------------ CCP4 Newsletter - January 1997 ------------
List of sections:
Basis of the Method
Potential Problems
Initial Trials
Programs Used
The FFT Grid
Steps Followed
Yeast PGM - Simulated and Real Data
Example Datasets Used
Results from Real Examples
Conclusions
References
Acknowledgements
The basis of the method is simply that the Fourier Transform can provide a direct transformation between a reciprocal lattice (which may be determined experimentally) and a real space set of vectors from which the cell vectors and the cell orientation may be found. In theory this should provide a more direct route to the required information than the more usual procedures involving the determination and clustering of difference vectors in reciprocal space (see refs. 2, 3 & 4).
To carry out the procedure, a fine three dimensional orthogonal reciprocal lattice grid (parallel to a set of laboratory axes) is set up. A set of reciprocal lattice points is determined from the observed diffraction data. For each of these reciprocal lattice points, an 'intensity' value of 1.0 is assigned for the nearest grid point of the othrogonal lattice. All other points of this orthogonal lattice are assigned intensities of zero. A three dimensional Patterson function is then computed from the orthogonal lattice using an FFT program and the resulting Patterson function is searched for the vectors to determine the cell and its orientation.
A number of problem areas are obvious. In the first instance, it is necessary to carry out the calculations using a 'fine' grid for the 3-dimensional FFT as the finer the grid, the less will be the rounding errors is assigning the observed reciprocal lattice points to the nearest FFT grid points. How fine this grid needs to be in practice is probably one of the main factors determining whether the method has practical value using today's computers.
Assuming a sufficiently fine grid can be used, the following problem areas still remain.
Some initial trials were carried out in one and two dimesions using grids from 2048 down to 512 points with a data resolution of 1.0 Angstroms and cell parameters up to about 85 Angstroms. Typically a random sample of 5% of the precicted reciprocal lattice points data was included in the FFT calculation. As the results seemed promising, the trials were extended into three dimensions. The first trials in three dimensions were carried out using a grid of 512x512x512 points. Although again they looked promising, the computation time for such a 3-D FFT was taking around 13 minutes of cpu time with an elapsed time of around 45 minutes on an Indy workstation. This basically suggested that the method was unlikely to be practical unless a coarser grid could be used and a grid of 256x256x256 was then tried. This reduced the cpu requirement to less than 2 minutes and it was this grid that was used in all the subsequent examples unless otherwise stated. Such computaion time could probably be significantly reduced by resticting the number of grid divisions grid to a power of 2 and making more use of the fact that the input data are very sparse.

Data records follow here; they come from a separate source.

(** A frame is encoded: what its slot holds is that very frame. *)
Lemma main_encodes n s i outputs delayed :
  inv n s -> mn s = MEncode i -> (outputs + delayed = S (output_frames s + delayed_calls s))%nat ->
  inv n (mkState (rd s) (MRelease i) (slot_ready s) (stop_reader s) (reader_error s) (slots s)
           (encoded s ++ [slots s (slot i)]) outputs delayed).
Proof.
  intros Hi Em Hn. pose proof (iv_main n s Hi) as Hm. unfold main_ok in Hm. rewrite Em in Hm.
  pose proof (iv_slots n s Hi i) as Hs. pose proof (iv_count n s Hi) as Hc. rewrite Em in Hs, Hc. cbn [consumed] in Hs, Hc.
  rewrite Hs by lia. destruct Hi as [_ Hready Hslots Hr _ Hstop Herr Hrs Hms Henc Hfr]. rewrite Em in *. cbn [consumed encodes stopped waking_reader] in *.
  split; unfold main_ok; cbn [rd mn slot_ready stop_reader reader_error slots encoded output_frames delayed_calls consumed encodes stopped waking_reader];
    try done.
  - unfold reader_ok in *. cbn [rd mn stop_reader reader_error slots consumed]. by rewrite Em in Hr.
  - by rewrite Henc, snoc_frames.
  - lia.
Qed.

Lemma main_inv n a s s' : (0 < n)%nat -> inv n s -> main_step n a s = Some s' -> inv n s'.
Proof.
  intros Hn0 Hi Hs. unfold main_step in Hs. pose proof (iv_main n s Hi) as Hm. unfold main_ok in Hm.
  pose proof (iv_count n s Hi) as Hc. destruct (mn s) as [i|i|i|i|i| |i|i|i| |i] eqn:Em; try done; cbn [consumed] in Hc.
  - (* the wait *)
    destruct (reader_error s) eqn:Ee.
    { injection Hs as <-. apply main_moves; rewrite ?Em; try done; unfold main_ok; by cbn. }
    destruct (slot_ready s (slot i)) eqn:Er.
    { injection Hs as <-. apply main_moves; rewrite ?Em; try done. unfold main_ok; cbn. split; [done|].
      rewrite (iv_ready n s Hi) in Er by (rewrite Em; cbn; lia). by apply Nat.ltb_lt. }
    injection Hs as <-. apply main_moves; rewrite ?Em; try done. intros j [= <-]. by right.
  - (* encoding *)
    assert (inv n (set_mn s (MStop i))) as Hfail by (apply main_moves; rewrite ?Em; done).
    destruct a as [| |pts].
    + by injection Hs as <-.
    + injection Hs as <-. apply (main_encodes n s i); [done|done|lia].
    + destruct (Nat.eqb_spec pts i) as [->|]; injection Hs as <-; [|done]. apply (main_encodes n s i); [done|done|lia].
  - (* releasing the slot *)
    injection Hs as <-. destruct Hi as [_ Hready Hslots Hr _ Hstop Herr Hrs Hms Henc Hfr]. rewrite Em in *. cbn [consumed encodes stopped waking_reader] in *.
    split; unfold main_ok; cbn [rd mn slot_ready stop_reader reader_error slots encoded output_frames delayed_calls consumed encodes stopped waking_reader];
      try done; try lia.
    + intros k Hk. destruct (decide (k = i + 3)%nat) as [->|Hne].
      * rewrite slot_next, set_slot_same. symmetry. apply Nat.ltb_ge. lia.
      * rewrite set_slot_other by (intros E; apply (slot_inj i) in E; lia). apply Hready. lia.
    + intros k Hk. apply Hslots. lia.
    + unfold reader_ok in *. rewrite Em in Hr. cbn [rd mn stop_reader reader_error slots consumed] in *.
      destruct (rd s); try done; [|]; intuition lia.
  - (* notifying *)
    injection Hs as <-. destruct Hi as [_ Hready Hslots Hr _ Hstop Herr Hrs Hms Henc Hfr]. rewrite Em in *. cbn [consumed encodes stopped waking_reader] in *.
    assert (produced (wake_reader (rd s)) = produced (rd s)) as Hp by (by destruct (rd s)).
    assert (consumed n (if (S i <? n)%nat then MCheck (S i) else MJoin) = S i) as Hcn by (destruct (Nat.ltb_spec (S i) n); cbn; lia).
    assert (encodes n (if (S i <? n)%nat then MCheck (S i) else MJoin) = S i) as Hen by (destruct (Nat.ltb_spec (S i) n); cbn; lia).
    split; cbn [rd mn slot_ready stop_reader reader_error slots encoded output_frames delayed_calls]; rewrite ?Hp, ?Hcn, ?Hen; try done.
    + unfold reader_ok in *. rewrite Em in Hr. cbn [rd mn stop_reader reader_error slots consumed] in *. rewrite Hcn.
      by destruct (rd s).
    + unfold main_ok. cbn [mn]. destruct (Nat.ltb_spec (S i) n); done.
    + rewrite Hstop. by destruct (S i <? n)%nat.
    + intros He. destruct (Herr He) as [j ->]. by exists j.
    + intros j Hj. exfalso. by destruct (rd s).
    + intros j Hj. exfalso. by destruct (S i <? n)%nat.
  - (* waiting for the reader's end *)
    destruct (rd s) eqn:Er; try done. injection Hs as <-. by apply main_moves; rewrite ?Em.
  - (* the stop flag *)
    injection Hs as <-. destruct Hi as [_ Hready Hslots Hr _ Hstop Herr Hrs Hms Henc Hfr]. rewrite Em in *. cbn [consumed encodes stopped waking_reader] in *.
    split; unfold main_ok; cbn [rd mn slot_ready stop_reader reader_error slots encoded output_frames delayed_calls consumed encodes stopped waking_reader];
      try done.
    + unfold reader_ok in *. rewrite Em in Hr. cbn [rd mn stop_reader reader_error slots consumed] in *.
      destruct (rd s); try done. tauto.
    + by left.
  - (* waking the reader *)
    injection Hs as <-. destruct Hi as [_ Hready Hslots Hr _ Hstop Herr Hrs Hms Henc Hfr]. rewrite Em in *. cbn [consumed encodes stopped waking_reader] in *.
    assert (produced (wake_reader (rd s)) = produced (rd s)) as Hp by (by destruct (rd s)).
    split; unfold main_ok; cbn [set_mn set_rd rd mn slot_ready stop_reader reader_error slots encoded output_frames delayed_calls consumed encodes stopped];
      rewrite ?Hp; try done.
    + unfold reader_ok in *. rewrite Em in Hr. cbn [set_mn set_rd rd mn stop_reader reader_error slots consumed] in *. by destruct (rd s).
    + intros He. destruct (Herr He) as [j ->]. by exists j.
    + intros j Hj. exfalso. by destruct (rd s).
  - (* waiting for the stopped reader *)
    destruct (rd s) eqn:Er; try done. injection Hs as <-. by apply main_moves; rewrite ?Em.
Qed.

The main programs used in the trials were the FFT and PEAKMAX programs from the CCP4 program suite and IMSTILLS from the MOSFLM suite. A series of jiffy programs were also written and used.
As indicated above, almost all the trials were carried out using a grid of 256x256x256 for the FFT calculations. This meets the following requirements:
Figure 1 Choice of FFT Grid for Crystal Data of a Given Resolution
Let npt be the number of divisions in each dimension of the grid and res be the resolution of the data to be used, then the cell size for the 3-D Patterson function to give vectors of the correct dimensions is given by:
FFT cell size = npt*res/2.0The grid spacing rlgrid is given by:
rlgrid = 2.0*alam/(res*npt)where alam is the wavelength at which the data are collected.
The FFT grid corresponds to a index range of (-npt/2 + 1) to (npt/2 - 1)
The conversion of a reciprocal lattice point (dimensionless) to the nearest indices (hkl) for the FFT input data is given by:
h = NINT (x/rlgrid) k = NINT (y/rlgrid) l = NINT (z/rlgrid)where x,y,z are the dimensionless reciprocal lattice coordinates for an observed reflection.
It is probably desirable when it comes to searching for vectors in the 3-D patterson function that the primary cell vectors should be less than half the FFT cell dimension in length. If the FFT grid is to be restricted to 256, then this means that the resolution of the data to be included in the calculation will need to be restricted to give a sufficiently large FFT cell based on the expressions given above. For a cell of 200 Angstroms the data input would need to be restricted to a resolution of say 3.5 Angstroms whilst for a cell of 100 Angstroms, 2.0 Angstrom data would be suitable.
The calculations were carried out in the following stages:
For simulated data, use a temporary version of the program ROTGEN with a modified spots output routine linked in.
PVEC and PVEC_REFN select peaks above a requested threshold, find the vector lengths within a requested range and output details of the vectors selected and the angles between them. The PVEC_REFN attempts some preliminary refinement of these vectors using the reciprocal space data using a general least squares routine or a method described by Clegg for refining 't' vectors (ref 1.).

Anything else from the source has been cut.